Collected data entries

------------------------------------------------------------

Lemma fl_push_ok s F i k pa :
  lists_ok s F -> (i < nn s)%nat -> (k <= 10)%nat ->
  ok_pa pa -> base (node s i) <= pa < limit (node s i) ->
  (forall i' k', (i' < nn s)%nat -> (k' <= 10)%nat -> pa ∉ F i' k') ->
  lists_ok (fl_push s i k pa) (upd F i k (pa :: F i k)).
Proof.
  intros L Hi Hk Hpa Hin Hnew. rewrite fl_push_spec. apply lists_ok_upd; auto.
  - apply dll_push; [by apply (lo_dll _ _ L) | |].
    + apply Forall_cons. split; [done | by apply (lo_forall s)].
    + apply NoDup_cons. split; [by apply Hnew | by apply (lo_nodup _ _ L)].
  - apply NoDup_cons. split; [by apply Hnew | by apply (lo_nodup _ _ L)].
  - intros x [->|Hx]%elem_of_cons; [done | by apply (lo_ok _ _ L i k)].
  - intros x i' k' [->|Hx]%elem_of_cons Hi' Hk' Hne; [by apply Hnew|].
    intros Hx'. apply Hne. destruct (lo_uniq _ _ L i k i' k' x); auto.
  - intros i' k' a Hi' Hk' Hne Ha.
    destruct (fp_apart (F i' k') pa a) as [? ?]; auto; [by apply (lo_forall s)|].
    apply push_mem_out; auto.
    destruct (head_cases s F i k L Hi Hk) as [[_ ?]|(x & l & HF & -> & _)]; [by left|right].
    apply (other_list s F i k i' k' x a); auto. rewrite HF. apply list_elem_of_here.
Qed.

Lemma fl_pop_ok s F i k pa l :
  lists_ok s F -> (i < nn s)%nat -> (k <= 10)%nat -> F i k = pa :: l ->
  exists s', fl_pop s i k = (s', pa) /\ lists_ok s' (upd F i k l) /\
    s' = with_node (with_mem s (mem s')) i (set_head (node s i) k (head (node s' i) k)).
Proof.
  intros L Hi Hk HF. pose proof (lo_dll _ _ L i k Hi Hk) as Hd. rewrite HF in Hd.
  pose proof (lo_forall _ _ i k L Hi Hk) as Ho. rewrite HF in Ho.
  pose proof (lo_nodup _ _ L i k Hi Hk) as Hnd. rewrite HF in Hnd.
  pose proof Hd as (Hhd & H1 & H2). pose proof Ho as [Hpa Hol]%Forall_cons.
  pose proof Hnd as [Hni Hndl]%NoDup_cons.
  destruct (lo_nodes _ _ L) as [Hlen Hn].
  unfold fl_pop. rewrite Hhd, (proj2 (Z.eqb_neq _ _) (va_nonzero _ Hpa)), va_phys by done.
  set (nxt := mread (mem s) (va pa)) in *.
  set (m := if truthy nxt then mwrite (mem s) (nxt + 8) 0 else mem s).
  exists (with_node (with_mem s m) i (set_head (node s i) k nxt)).
  split; [done|]. split.
  - apply lists_ok_upd; auto.
    + apply (dll_unlink_head _ 0 pa l (va pa)); done.
    + intros x Hx. apply (lo_ok _ _ L i k); auto. rewrite HF. by apply list_elem_of_further.
    + intros x i' k' Hx Hi' Hk' Hne Hx'. apply Hne.
      destruct (lo_uniq _ _ L i k i' k' x); auto. rewrite HF. by apply list_elem_of_further.
    + intros i' k' a Hi' Hk' Hne Ha. unfold m.
      destruct (dll_next_cases _ _ _ _ H2 Hol) as [(_ & _ & ->)|(y & l' & -> & Hy & ->)]; [done|].
      fold nxt in Hy. rewrite Hy. apply mread_mwrite_ne. apply not_eq_sym.
      apply (other_list s F i k i' k' y a); auto. rewrite HF. set_solver.
  - simpl. rewrite head_node_set_head by (rewrite ?(lo_free _ _ L) by done; lia).
    by rewrite decide_True.
Qed.

Lemma with_node_id s m i k :
  (i < length (pmm_nodes s))%nat -> (k < length (free (node s i)))%nat ->
  with_node (with_mem s m) i (set_head (node s i) k (head (node s i) k)) = with_mem s m.
Proof.
  intros Hi Hk. unfold with_node, with_mem. simpl. f_equal. apply list_insert_id.
  unfold node. rewrite nth_lookup. destruct (lookup_lt_is_Some_2 _ _ Hi) as [nd Hnd]. rewrite Hnd. simpl.
  f_equal. unfold node in Hk. rewrite nth_lookup, Hnd in Hk. simpl in Hk.
  destruct nd as [fr fp tp ba li]. unfold set_head, head. simpl in *. f_equal. symmetry.
  apply list_insert_id. rewrite nth_lookup. by destruct (lookup_lt_is_Some_2 _ _ Hk) as [? ->].
Qed.

(** [fl_remove] of a listed block, as a memory and a head. *)
Lemma fl_remove_spec s F i k pa l1 l2 :
  lists_ok s F -> (i < nn s)%nat -> (k <= 10)%nat -> F i k = l1 ++ pa :: l2 ->
  fl_remove s i k pa =
  with_node (with_mem s (unlink_mem (mem s) (is_nil l1) (last_va 0 l1) (mread (mem s) (va pa)))) i
    (set_head (node s i) k (if is_nil l1 then mread (mem s) (va pa) else head (node s i) k)).
Proof.
  intros L Hi Hk HF. destruct (lo_nodes _ _ L) as [Hlen Hn].
  pose proof (lo_free _ _ L i Hi) as Hfr.
  pose proof (lo_dll _ _ L i k Hi Hk) as Hd. rewrite HF in Hd.
  pose proof (lo_forall _ _ i k L Hi Hk) as Ho. rewrite HF in Ho.
  pose proof (lo_nodup _ _ L i k Hi Hk) as Hnd. rewrite HF in Hnd.
  apply Forall_app in Ho as [Ho1 Ho2]. apply Forall_cons in Ho2 as [Hpa _].
  destruct (dll_at _ _ _ _ _ _ Hd) as (Hp & _ & _). unfold fl_remove. rewrite Hp.
  destruct l1 as [|x l1].
  - simpl. unfold unlink_mem. simpl. destruct (truthy _); [by rewrite Hp | done].
  - destruct (last_va_in 0 x l1) as (y & Hy & Hly). simpl is_nil. cbv iota.
    assert (ok_pa y) as Hoy by (rewrite Forall_forall in Ho1; auto).
    assert (y <> pa) as Hne.
    { intros ->. apply NoDup_app in Hnd as (_ & Hnd & _). apply (Hnd pa Hy). apply list_elem_of_here. }
    pose proof (va_apart y pa Hoy Hpa Hne). rewrite with_node_id by lia.
    rewrite Hly, va_truthy by done. simpl. rewrite !mread_mwrite_ne by lia. rewrite Hp, Hly.
    unfold unlink_mem. destruct (truthy _); done.
Qed.
(* ===== verification/PmmInv.v ===== *)
(** * The allocator invariant of mm/pmm.c and its preservation

    [St] ties a pointer-level state to lists of free blocks ([lists_ok]) and to
    the block invariant ([Core]); [Inv] is [St] between calls, with the set of
    blocks handed out as a finite set.  [pmm_alloc_pages] and [pmm_free_pages]
    are shown to preserve [Inv] and to move that set as an allocator must. *)

From S2P Require Import Prelude Buddy Pmm PmmLists PmmProof.
Import Buddy Pmm PmmLists PmmProof.

Module PmmInv.

Definition used (s : pmm) (q : Z) : bool := (q <? 0) || bitmap_test s q.
Definition rng (s : pmm) (i : nat) : range := (base (node s i), limit (node s i)).
Definition ranges (s : pmm) : list range := rng s <$> seq 0 (nn s).
Definition Fr (s : pmm) (F : lists) (b : block) : Prop :=
  exists i, (i < nn s)%nat /\ (b.2 <= 10)%nat /\ b.1 ∈ F i b.2.

Record St (s : pmm) (F : lists) (Al : block -> Prop) (X : Z -> Prop) : Prop := {
  st_lists : lists_ok s F;
  st_ok : Forall range_ok (ranges s);
  st_disj : disjoint_ranges (ranges s);
  st_bitmap : is_Some (pmm_bitmap s);
  st_bound : 2 ^ 19 <= bitmap_bound s;
  st_core : Core (used s) (ranges s) (Fr s F) Al X
}.

Definition Inv (s : pmm) (F : lists) (A : gset block) : Prop :=
  St s F (fun b => b ∈ A) (fun _ => False).

(** ** Frame: what an operation leaves alone *)

Record same_shape (s s' : pmm) : Prop := {
  sh_nn : pmm_nnodes s' = pmm_nnodes s;
  sh_rng : forall i, rng s' i = rng s i;
  sh_bits : pmm_bitmap_pages s' = pmm_bitmap_pages s
}.

Lemma same_shape_refl s : same_shape s s.
Proof. by split. Qed.
Lemma same_shape_trans s1 s2 s3 : same_shape s1 s2 -> same_shape s2 s3 -> same_shape s1 s3.
Proof. intros [? ? ?] [? ? ?]. split; intros; etrans; eauto. Qed.
#[export] Instance same_shape_preorder : PreOrder same_shape.
Proof. split; [exact same_shape_refl | exact same_shape_trans]. Qed.

Lemma shape_nn s s' : same_shape s s' -> nn s' = nn s.
Proof. intros [H _ _]. unfold nn. by rewrite H. Qed.
Lemma shape_ranges s s' : same_shape s s' -> ranges s' = ranges s.
Proof.
  intros H. unfold ranges. rewrite (shape_nn _ _ H). apply list_fmap_ext.
  intros i x _. apply (sh_rng _ _ H).
Qed.
Lemma shape_used s s' : same_shape s s' -> pmm_bitmap s' = pmm_bitmap s -> forall q, used s' q = used s q.
Proof.
  intros H Hb q. unfold used, bitmap_test, bitmap_bound. by rewrite Hb, (sh_bits _ _ H).
Qed.
Lemma shape_bound s s' : same_shape s s' -> bitmap_bound s' = bitmap_bound s.
Proof. intros H. unfold bitmap_bound. by rewrite (sh_bits _ _ H). Qed.

Lemma shape_set_head s m i k b : (i < length (pmm_nodes s))%nat ->
  same_shape s (with_node (with_mem s m) i (set_head (node s i) k b)).
Proof.
  intros Hi. split; try done. intros j. unfold rng.
  by destruct (node_set_head s m i k b j Hi) as (-> & -> & _).
Qed.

------------------------------------------------------------

=== Directions for this task ===
Starting with the line above that holds "split; [done|]. split." and stopping with the line that holds "k); auto. rewrite HF. by apply list_elem_of_further.", reproduce each line exactly, omitting all other lines.

=== Reply to the task ===
  split; [done|]. split.
  - apply lists_ok_upd; auto.
    + apply (dll_unlink_head _ 0 pa l (va pa)); done.
    + intros x Hx. apply (lo_ok _ _ L i k); auto. rewrite HF. by apply list_elem_of_further.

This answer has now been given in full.